National Health Insurance

What is the National Health Insurance?

The national health insurance scheme or NHI will be a compulsory scheme providing medical cover for all South Africans. It will allow all South Africans to access quality and comprehensive health services, which will be free at the point of service.

The scheme will be funded from two sources of revenue, namely general tax revenue and an earmarked mandatory contribution by all employed individuals. These funds will go into a national health insurance fund which will be publicly administered and managed. This pool will fund all healthcare in the public and private health sector, under conditions that will apply to all healthcare service providers.

Why do we need National Health Insurance?

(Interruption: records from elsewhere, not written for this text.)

(** X14. The same holds of the window-capture utility: whatever
    framework is chosen, the text [run_ocr_pipeline] returns has no
    white space at its ends. *)
Theorem pipeline_text_is_trimmed (env : Env) (img_path framework_choice level : str)
    (langs : list str) (tr tr' : trace) (text : str) :
  run_ocr_pipeline env img_path framework_choice level langs tr = (Ok text, tr') ->
  strip text = text /\ (truthy (strip text) = false <-> text = []).
Proof.
  intros Hrun.
  destruct (run_ocr_pipeline_outcome env img_path framework_choice level langs tr)
    as (recs & _ & _ & Htrim).
  rewrite Hrun in Htrim. specialize (Htrim text eq_refl).
  split; [exact Htrim|]. rewrite Htrim. apply truthy_false.
Qed.

(** The block ["OCR + clipboard"]: code 7 and no clipboard write, or
    code 0 and one write of non-empty text. *)
Lemma ocr_and_copy_outcome env args img_path tr tr' code :
  ocr_and_copy env args img_path tr = (Ok code, tr') ->
  exists recs,
    forallb is_recognize recs = true
    /\ ((code = 7%Z /\ tr' = tr ++ recs ++ [Print MsgNoTextRecognized])
        \/ (code = 0%Z /\ exists text,
              text <> [] /\ strip text = text
              /\ tr' = tr ++ recs ++ [Pbcopy text;
                                      Print (MsgOcrOk (length text) (preview_of text))])).
Proof.
  unfold ocr_and_copy. unfold bind at 1.
  destruct (run_ocr_pipeline_outcome env img_path (arg_framework args) (arg_level args)
              (langs_of args) tr) as (recs & Htr & Hrecs & Htrim).
  destruct (run_ocr_pipeline env img_path (arg_framework args) (arg_level args)
              (langs_of args) tr) as [[text|e] tr1]; cbn [fst snd] in Htr, Htrim; subst tr1;
    [|discriminate].
  specialize (Htrim text eq_refl). rewrite Htrim.
  intros H. exists recs. split; [exact Hrecs|].
  destruct text as [|ch text]; cbn [truthy negb] in H.
  - left. revert H. run. intros H. injection H as <- <-.
    rewrite <- app_assoc. auto.
  - right. revert H. unfold copy_to_clipboard, print_ok_preview. run.
    destruct (pbcopy env (ch :: text)); [discriminate|].
    intros H. injection H as <- <-. split; [reflexivity|].
    exists (ch :: text). split; [discriminate|]. split; [exact Htrim|].
    rewrite <- !app_assoc. reflexivity.
Qed.

Lemma pick_window_interactively_prints env windows tr :
  exists prints,
    snd (pick_window_interactively env windows tr) = tr ++ prints
    /\ forallb is_print prints = true.
Proof.
  unfold pick_window_interactively.
  destruct windows as [|w0 windows].
  - exists []. rewrite app_nil_r. split; reflexivity.
  - run.
    destruct (read_selection_outcome (w0 :: windows) (stdin env)
                (tr ++ [Print (MsgSelectWindow (w0 :: windows))])) as (k & Htr & _).
    exists (Print (MsgSelectWindow (w0 :: windows)) :: repeat (Print MsgInvalidSelection) k).
    split; [rewrite Htr, <- app_assoc; reflexivity|].
    cbn [forallb is_print andb]. now apply forallb_repeat.
Qed.

(** How far [main] got, read off from what it did. *)
Inductive progress : Z -> list event -> Prop :=
| stopped_early code prints :
    In code [2; 3; 4; 5]%Z ->
    forallb is_print prints = true ->
    progress code prints
| capture_failed prints wid path m :
    forallb is_print prints = true ->
    progress 6 (prints ++ [Screencapture wid path; Print m])
| nothing_recognized before recs :
    forallb (fun ev => is_print ev || match ev with Screencapture _ _ => true | _ => false end)
            before = true ->
    forallb is_recognize recs = true ->
    progress 7 (before ++ recs ++ [Print MsgNoTextRecognized])
| text_copied before recs text :
    forallb (fun ev => is_print ev || match ev with Screencapture _ _ => true | _ => false end)
            before = true ->
    forallb is_recognize recs = true ->
    text <> [] -> strip text = text ->
    progress 0 (before ++ recs ++ [Pbcopy text;
                                   Print (MsgOcrOk (length text) (preview_of text))]).

Lemma ocr_and_copy_progress env args img_path tr before code tr' :
  forallb (fun ev => is_print ev || match ev with Screencapture _ _ => true | _ => false end)
          before = true ->
  ocr_and_copy env args img_path (tr ++ before) = (Ok code, tr') ->
  exists added, tr' = tr ++ added /\ progress code added.
Proof.
  intros Hb H. apply ocr_and_copy_outcome in H as (recs & Hrecs & [[-> ->]|(-> & text & Hne & Htrim & ->)]).
  - exists (before ++ recs ++ [Print MsgNoTextRecognized]).
    split; [now rewrite <- app_assoc|]. now apply nothing_recognized.
  - eexists. split; [rewrite <- app_assoc; reflexivity|]. now apply text_copied.
Qed.

Lemma main_progress env args tr code tr' :
  main env args tr = (Ok code, tr') ->
  exists added, tr' = tr ++ added /\ progress code added.
Proof.
  unfold main. fold (langs_of args).
  destruct (given (arg_image args)).
  - destruct (path_exists env (abspath env (or_empty (arg_image args)))); cbn [negb].
    + intros H. eapply ocr_and_copy_progress with (before := []); [reflexivity|].
      rewrite app_nil_r. exact H.
    + run. intros H. injection H as <- <-. eexists. split; [reflexivity|].
      apply stopped_early; [cbn; auto|reflexivity].
  - destruct (negb (given (arg_app args) || given (arg_title args)) && arg_noninteractive args).
    + run. intros H. injection H as <- <-. eexists. split; [reflexivity|].
      apply stopped_early; [cbn; auto|reflexivity].
    + unfold list_on_screen_windows. run.
      destruct (window_list env) as [wins|e].
      * destruct (filter_windows wins (arg_app args) (arg_title args)) as [|first rest] eqn:Hf.
        -- run. intros H. injection H as <- <-. eexists. split; [reflexivity|].
           apply stopped_early; [cbn; auto|reflexivity].
        -- match goal with
           | |- context [?m tr] =>
               match m with
               | (if arg_noninteractive args then _ else _) =>
                   assert (Hchosen : exists prints,
                             snd (m tr) = tr ++ prints /\ forallb is_print prints = true);
                   [destruct (arg_noninteractive args);
                    [exists []; rewrite app_nil_r; split; reflexivity
                    |apply pick_window_interactively_prints]
                   |destruct Hchosen as (prints & Htr & Hprints);
                    destruct (m tr) as [[chosen|e] tr1]; cbn [snd] in Htr; subst tr1;
                    [|discriminate]]
               end
           end.
           destruct (kCGWindowNumber chosen) as [wid|].
           ++ destruct (temp_dir env "window-ocr-") as [td|e]; [|discriminate].
              unfold screencapture_window. run.
              destruct (screencapture env wid (td ++ lit "/capture.png")) as [e|].
              ** destruct (is_CalledProcessError e); [|discriminate]. cbn [negb].
                 intros H. injection H as <- <-. eexists.
                 split; [rewrite <- !app_assoc; reflexivity|].
                 now apply capture_failed.
              ** cbn [negb]. intros H.
                 eapply ocr_and_copy_progress
                   with (before := prints ++ [Screencapture wid (td ++ lit "/capture.png")]).
                 --- rewrite forallb_app. cbn. rewrite andb_true_r.
                     rewrite forallb_forall in Hprints |- *. intros ev Hin.
                     now rewrite (Hprints ev Hin).
                 --- rewrite app_assoc. exact H.
           ++ run. intros H. injection H as <- <-. eexists.
              split; [rewrite <- app_assoc; reflexivity|].
              apply stopped_early; [cbn; auto|].
              rewrite forallb_app, Hprints. reflexivity.
      * destruct (is_Exception e); [|discriminate].
        intros H. injection H as <- <-. eexists. split; [reflexivity|].
        apply stopped_early; [cbn; auto|reflexivity].
Qed.

(** X15. The exit code of the window-capture utility tells how far it
    got.  It returns 0, 2, 3, 4, 5, 6 or 7.  The capture utility has
    been run only if the code is 0, 6 or 7, a backend has been called
    only if it is 0 or 7, and the clipboard has been written only if it
    is 0; code 0 is returned only after the clipboard was written, and
    what is written is not empty and has no white space at its ends. *)
Theorem window_utility_exit_code_tells_progress (env : Env) (args : Args) (tr added : trace) (code : Z) :
  main env args tr = (Ok code, tr ++ added) ->
  In code [0; 2; 3; 4; 5; 6; 7]%Z
  /\ (forall wid path, In (Screencapture wid path) added -> In code [0; 6; 7]%Z)
  /\ (forall c, In (Recognize c) added -> In code [0; 7]%Z)
  /\ (forall t, In (Pbcopy t) added -> code = 0%Z /\ t <> [] /\ strip t = t)
  /\ (code = 0%Z -> exists t, In (Pbcopy t) added).
Proof.
  intros H. apply main_progress in H as (added' & Heq & Hp).
  apply app_inv_head in Heq. subst added'.
  destruct Hp as [code prints Hcode Hprints|prints wid p m Hprints
                 |before recs Hbefore Hrecs|before recs text Hbefore Hrecs Hne Htrim].
  - split; [cbn in Hcode |- *; tauto|]. split; [|split; [|split]].
    + intros wid p Hin. now apply (forallb_In _ _ _ Hprints) in Hin.
    + intros c Hin. now apply (forallb_In _ _ _ Hprints) in Hin.
    + intros t Hin. now apply (forallb_In _ _ _ Hprints) in Hin.
    + intros ->. cbn in Hcode. lia.
  - split; [cbn; tauto|]. split; [|split; [|split]].
    + intros _ _ _. cbn; tauto.
    + intros c Hin. apply in_app_or in Hin as [Hin|[Hin|[Hin|[]]]]; try discriminate.
      now apply (forallb_In _ _ _ Hprints) in Hin.
    + intros t Hin. apply in_app_or in Hin as [Hin|[Hin|[Hin|[]]]]; try discriminate.
      now apply (forallb_In _ _ _ Hprints) in Hin.
    + discriminate.
  - split; [cbn; tauto|]. split; [|split; [|split]].
    + intros _ _ _. cbn; tauto.
    + intros _ _. cbn; tauto.
    + intros t Hin. apply in_app_or in Hin as [Hin|Hin].
      * now apply (forallb_In _ _ _ Hbefore) in Hin.
      * apply in_app_or in Hin as [Hin|[Hin|[]]]; [|discriminate].
        now apply (forallb_In _ _ _ Hrecs) in Hin.
    + discriminate.
  - split; [cbn; tauto|]. split; [|split; [|split]].
    + intros _ _ _. cbn; tauto.
    + intros _ _. cbn; tauto.
    + intros t Hin. apply in_app_or in Hin as [Hin|Hin].
      * now apply (forallb_In _ _ _ Hbefore) in Hin.
      * apply in_app_or in Hin as [Hin|[Hin|[Hin|[]]]]; try discriminate.
        -- now apply (forallb_In _ _ _ Hrecs) in Hin.
        -- injection Hin as <-. auto.
    + intros _. exists text. apply in_or_app. right. apply in_or_app. right. now left.
Qed.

The major challenges that have been identified in the health sector are mainly that, despite the great strides that have been made in the last 15 years to build a unitary national health system, and to increase access to healthcare, the public health sector has failed to significantly improve the quality of care. In many areas access has increased but quality has deteriorated. The country is faced with a heavier burden of disease, shortage of human resources, poor management of health institutions, poor financial management and inadequate funding, and deteriorating infrastructure.

The private health sector has to deal with cost escalations mainly from over-servicing of patients and non-health related expenditures such as administration fees, managed care fees and brokerage fees. The medical aid industry is also in a state of flux and often operates in a crisis mode. Membership to medical schemes has become increasingly unaffordable. Medical schemes membership has declined considerably as a percentage of the population, from 17% in 1992 to less than 15% in 2005 (Council for Medical Schemes, 2006).

The implementation of the National Health Insurance, is one of the ten government priorities for health.

The NHI will enable the creation of an efficient, equitable and sustainable health system in South Africa. It will be based on the principles of the right to health, social solidarity and universal coverage.

One of the main concerns that have been raised by various commentators on the NHI is the future role of the private sector. The policy of the government is that the private sector is an important role-player in the delivery of healthcare.

Government is currently improving public healthcare, which will make it easier to implement the NHI. The implementation of the NHI should result in the strengthening of the National Health System. It will also need and result in the improvement of quality of care.

Progress with the implementation of the NHI

The Green Paper on NHI [PDF] was released in August 2011 for comment. The cornerstone of the proposed NHI system is universal coverage. NHI is a financing system that will ensure the provision of essential healthcare to all citizens of South Africa (and legal long-term residents), regardless of their employment status and ability to make a direct monetary contribution to the NHI Fund.

This is seen as a 14-year project, with the first five years being a process of building and preparation.

An update on the progress was released on 26 November 2015.

What will the NHI offer?

The NHI will offer all South Africans and legal residents access to a defined package of comprehensive health services. The State is committed to offering as wide a range of services as possible.

Although the NHI service package will not include everything, it will offer care at all levels, from primary healthcare (PHC) to specialised secondary care, and highly specialised tertiary and quaternary levels of care.

Examples of what the NHI package will exclude are:

  • cosmetic surgery that is not necessary or medically indicated but done as a matter of choice
  • expensive dental procedures performed for aesthetic purposes and eye-care devices such as fashionable spectacle frames
  • medicines not included in the National Essential Drug List, except in circumstances where the complementary list has been approved by the Minister of Health
  • diagnostic procedures outside the approved guidelines and protocols as advised by expert groups.

The benefits provided will cover preventive, promotive, curative and rehabilitative health services. The emphasis will be on preventing disease and promoting health.